The driver nodded knowingly. "I know what you mean . I bagged a bigelow right where you're sitting this morning." Harriet looked down and squirmed a little. "First hour of the season. He got into my cab at the Senior Center right after he'd registered. Told me he was going uptown to bag a bigelow! Can you believe it!? Haw! Haw!" The old driver swiveled his chair once more and looked gleefully at his passengers. "I just turned around and nailed him. Went into the Center and got my sash. Easiest stalk I ever had." The old cabbie cackled. After a few seconds, he turned around and flew on to the Senior Center.
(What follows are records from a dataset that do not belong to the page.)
(* ===== verification/SearcherPool.v ===== *)
(** * The pool of top-of-block orders

    The model of [crates/order-pool/src/searcher/mod.rs]. *)

From S2P Require Import Prelude Ray Orders OrderStore.
From S2P Require SearcherPending.

Inductive SearcherPoolError :=
| MaxSize
| NoPool (pool : PoolId)
| UnknownPoolError (err : string).

Record SearcherPool := {
  searcher_orders : gmap PoolId SearcherPending.PendingPool
}.

Section searcher.
Context `{HI : HashIter}.
Implicit Types (s : SearcherPool) (id : OrderId)
  (o : OrderWithStorageData TopOfBlockOrder).

Definition new (ids : list PoolId) : SearcherPool :=
  {| searcher_orders := list_to_map ((fun pool : PoolId => (pool, SearcherPending.new)) <$> ids) |}.

Definition set_pool s (pool : PoolId) q : SearcherPool :=
  {| searcher_orders := <[pool := q]> (searcher_orders s) |}.

Definition get_all_orders_from_pool s (pool : PoolId) : list AllOrders :=
  match searcher_orders s !! pool with
  | Some q => (fun o => TOB (order o)) <$> SearcherPending.get_all_orders q
  | None => []
  end.

Definition has_order s (h : B256) : bool :=
  match find_map (fun q => SearcherPending.get_order q h) (hm_values (searcher_orders s)) with
  | Some _ => true
  | None => false
  end.

Definition get_order s (pool : PoolId) (h : B256)
    : option (OrderWithStorageData TopOfBlockOrder) :=
  q ← searcher_orders s !! pool; SearcherPending.get_order q h.

Definition add_searcher_order s o : SearcherPool * result unit SearcherPoolError :=
  match searcher_orders s !! pool_id o with
  | Some q => (set_pool s (pool_id o) (SearcherPending.add_order q o), Ok tt)
  | None => (s, Err (NoPool (pool_id o)))
  end.

Definition cancel_order s id : SearcherPool * bool :=
  match searcher_orders s !! id_pool_id id with
  | Some q =>
      let '(q', b) := SearcherPending.cancel_order q (id_hash id) in
      (set_pool s (id_pool_id id) q', b)
  | None => (s, false)
  end.

Definition remove_all_cancelled_orders s
    : SearcherPool * list (OrderWithStorageData TopOfBlockOrder) :=
  ({| searcher_orders :=
        (fun q => (SearcherPending.remove_all_cancelled_orders q).1) <$> searcher_orders s |},
   hm_values (searcher_orders s) ≫=
     fun q => (SearcherPending.remove_all_cancelled_orders q).2).

Definition remove_order s id : SearcherPool * option (OrderWithStorageData TopOfBlockOrder) :=
  match searcher_orders s !! id_pool_id id with
  | Some q =>
      let '(q', r) := SearcherPending.remove_order q (id_hash id) in
      (set_pool s (id_pool_id id) q', r)
  | None => (s, None)
  end.

Definition get_all_pool_ids s : list PoolId := hm_keys (searcher_orders s).

Definition get_orders_for_pool s (pool : PoolId)
    : option (list (OrderWithStorageData TopOfBlockOrder)) :=
  SearcherPending.get_all_orders <$> searcher_orders s !! pool.

Definition get_orders_for_pool_including_canceled s (pool : PoolId)
    : option (list (OrderWithStorageData TopOfBlockOrder)) :=
  SearcherPending.get_all_orders_with_cancelled <$> searcher_orders s !! pool.

Definition get_orders_for_pool_with_hashes s (pool : PoolId) (hashes : gset B256)
    : option (list (OrderWithStorageData TopOfBlockOrder)) :=
  (fun q => SearcherPending.get_all_orders_with_hashes q hashes) <$> searcher_orders s !! pool.

Definition get_all_orders s : list (OrderWithStorageData TopOfBlockOrder) :=
  hm_values (searcher_orders s) ≫= SearcherPending.get_all_orders.

Definition new_pool s (np : NewInitializedPool) : outcome SearcherPool :=
  let s' := set_pool s (np_id np) SearcherPending.new in
  _ ← assert (bool_decide (searcher_orders s !! np_id np = None));
  Ret s'.

(** The stored order as one of [AllOrders]: [try_map_inner(|o| Ok(AllOrders::TOB(o)))]. *)
Definition as_all_orders o : option (OrderWithStorageData AllOrders) :=
  try_map_inner (fun t => Some (TOB t)) o.

Definition remove_pool s (key : PoolId) : SearcherPool * list (OrderWithStorageData AllOrders) :=
  ({| searcher_orders := delete key (searcher_orders s) |},
   match searcher_orders s !! key with
   | Some q => omap as_all_orders (SearcherPending.get_all_orders q)
   | None => []
   end).

Definition remove_invalid_order s (h : B256) : SearcherPool :=
  {| searcher_orders := (fun q => (SearcherPending.remove_order q h).1) <$> searcher_orders s |}.

(** ** Contract *)

Lemma get_order_set_pool s pool q pool' h :
  get_order (set_pool s pool q) pool' h =
  if decide (pool = pool') then SearcherPending.orders q !! h else get_order s pool' h.
Proof.
  unfold get_order. simpl. case_decide as Hd.
  - subst. by rewrite lookup_insert_eq.
  - by rewrite lookup_insert_ne.
Qed.

Lemma searcher_pool_remove_order_law s id : exists s',
  remove_order s id = (s', get_order s (id_pool_id id) (id_hash id)) /\
  forall pool h, get_order s' pool h =
    if decide (id_pool_id id = pool /\ id_hash id = h) then None else get_order s pool h.
Proof.
  unfold remove_order. destruct (searcher_orders s !! id_pool_id id) as [q|] eqn:E.
  - destruct (SearcherPending.searcher_pending_remove_order_law q (id_hash id) I) as (q' & -> & _ & Ho').
    eexists. split; [unfold get_order; by rewrite E|].
    intros pool h. rewrite get_order_set_pool, Ho'.
    destruct (decide (id_pool_id id = pool)) as [<-|]; [|by rewrite decide_False by naive_solver].
    rewrite lookup_delete. unfold get_order. rewrite E. simpl. unfold SearcherPending.get_order.
    repeat case_decide; naive_solver.
  - exists s. unfold get_order at 1. rewrite E. split; [done|].
    intros pool h. case_decide as Hd; [|done]. destruct Hd as [<- _].
    unfold get_order. by rewrite E.
Qed.

Lemma searcher_pool_cancel_order_law s id : exists s',
  cancel_order s id =
    (s', bool_decide (is_Some (get_order s (id_pool_id id) (id_hash id)))) /\
  forall pool h, get_order s' pool h =
    if decide (id_pool_id id = pool /\ id_hash id = h)
    then set_cancel_requested <$> get_order s pool h else get_order s pool h.
Proof.
  unfold cancel_order. destruct (searcher_orders s !! id_pool_id id) as [q|] eqn:E.
  - destruct (SearcherPending.searcher_pending_cancel_order_law q (id_hash id) I) as (q' & -> & _ & Ho').
    assert (get_order s (id_pool_id id) (id_hash id) = SearcherPending.orders q !! id_hash id)
      as -> by (unfold get_order; by rewrite E).
    eexists. split; [done|].
    intros pool h. rewrite get_order_set_pool, Ho'.
    destruct (decide (id_pool_id id = pool)) as [<-|]; [|by rewrite decide_False by naive_solver].
    rewrite lookup_alter. unfold get_order. rewrite E. simpl. unfold SearcherPending.get_order.
    repeat case_decide; naive_solver.
  - assert (get_order s (id_pool_id id) (id_hash id) = None) as Hn
      by (unfold get_order; by rewrite E).
    exists s. rewrite Hn. split; [done|].
    intros pool h. case_decide as Hd; [|done]. destruct Hd as [<- <-]. by rewrite Hn.
Qed.

Lemma has_order_spec s h :
  has_order s h = true <-> exists pool o, get_order s pool h = Some o.
Proof.
  unfold has_order. destruct (find_map _ _) as [o|] eqn:E; split; try done.
  - intros _. apply find_map_Some in E as (q & Hq & Ho).
    apply elem_of_hm_values in Hq as [pool Hq]. exists pool, o.
    unfold get_order. by rewrite Hq.
  - intros (pool & o & Ho). unfold get_order in Ho.
    destruct (searcher_orders s !! pool) as [q|] eqn:Eq; [|done]. simpl in Ho.
    assert (SearcherPending.get_order q h = None); [|congruence].
    apply (proj1 (find_map_None _ _) E). apply elem_of_hm_values. eauto.
Qed.
End searcher.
The cab flitted lazily through the night sky. Below, the tall, angular buildings of the Cincy/Pitts Corridor stretched narrowly along the serpentine banks of the Ohio River and faded into the distant, dimly illuminated horizon. The silence in the flitter deepened. The cabbie concentrated on taking his passengers to the old Cincinnati Senior Center near the abandoned Presbyterian Church on Vine Street. Harriet stared out the flitter's plasglas canopy.
Impulsively Frank reached over and patted Harriet's knee. "Sam would have been proud of you tonight," he said softly.
Harriet looked at him, her eyes sad and filmy. "I suppose," she answered.
They held hands the rest of the way to the Center.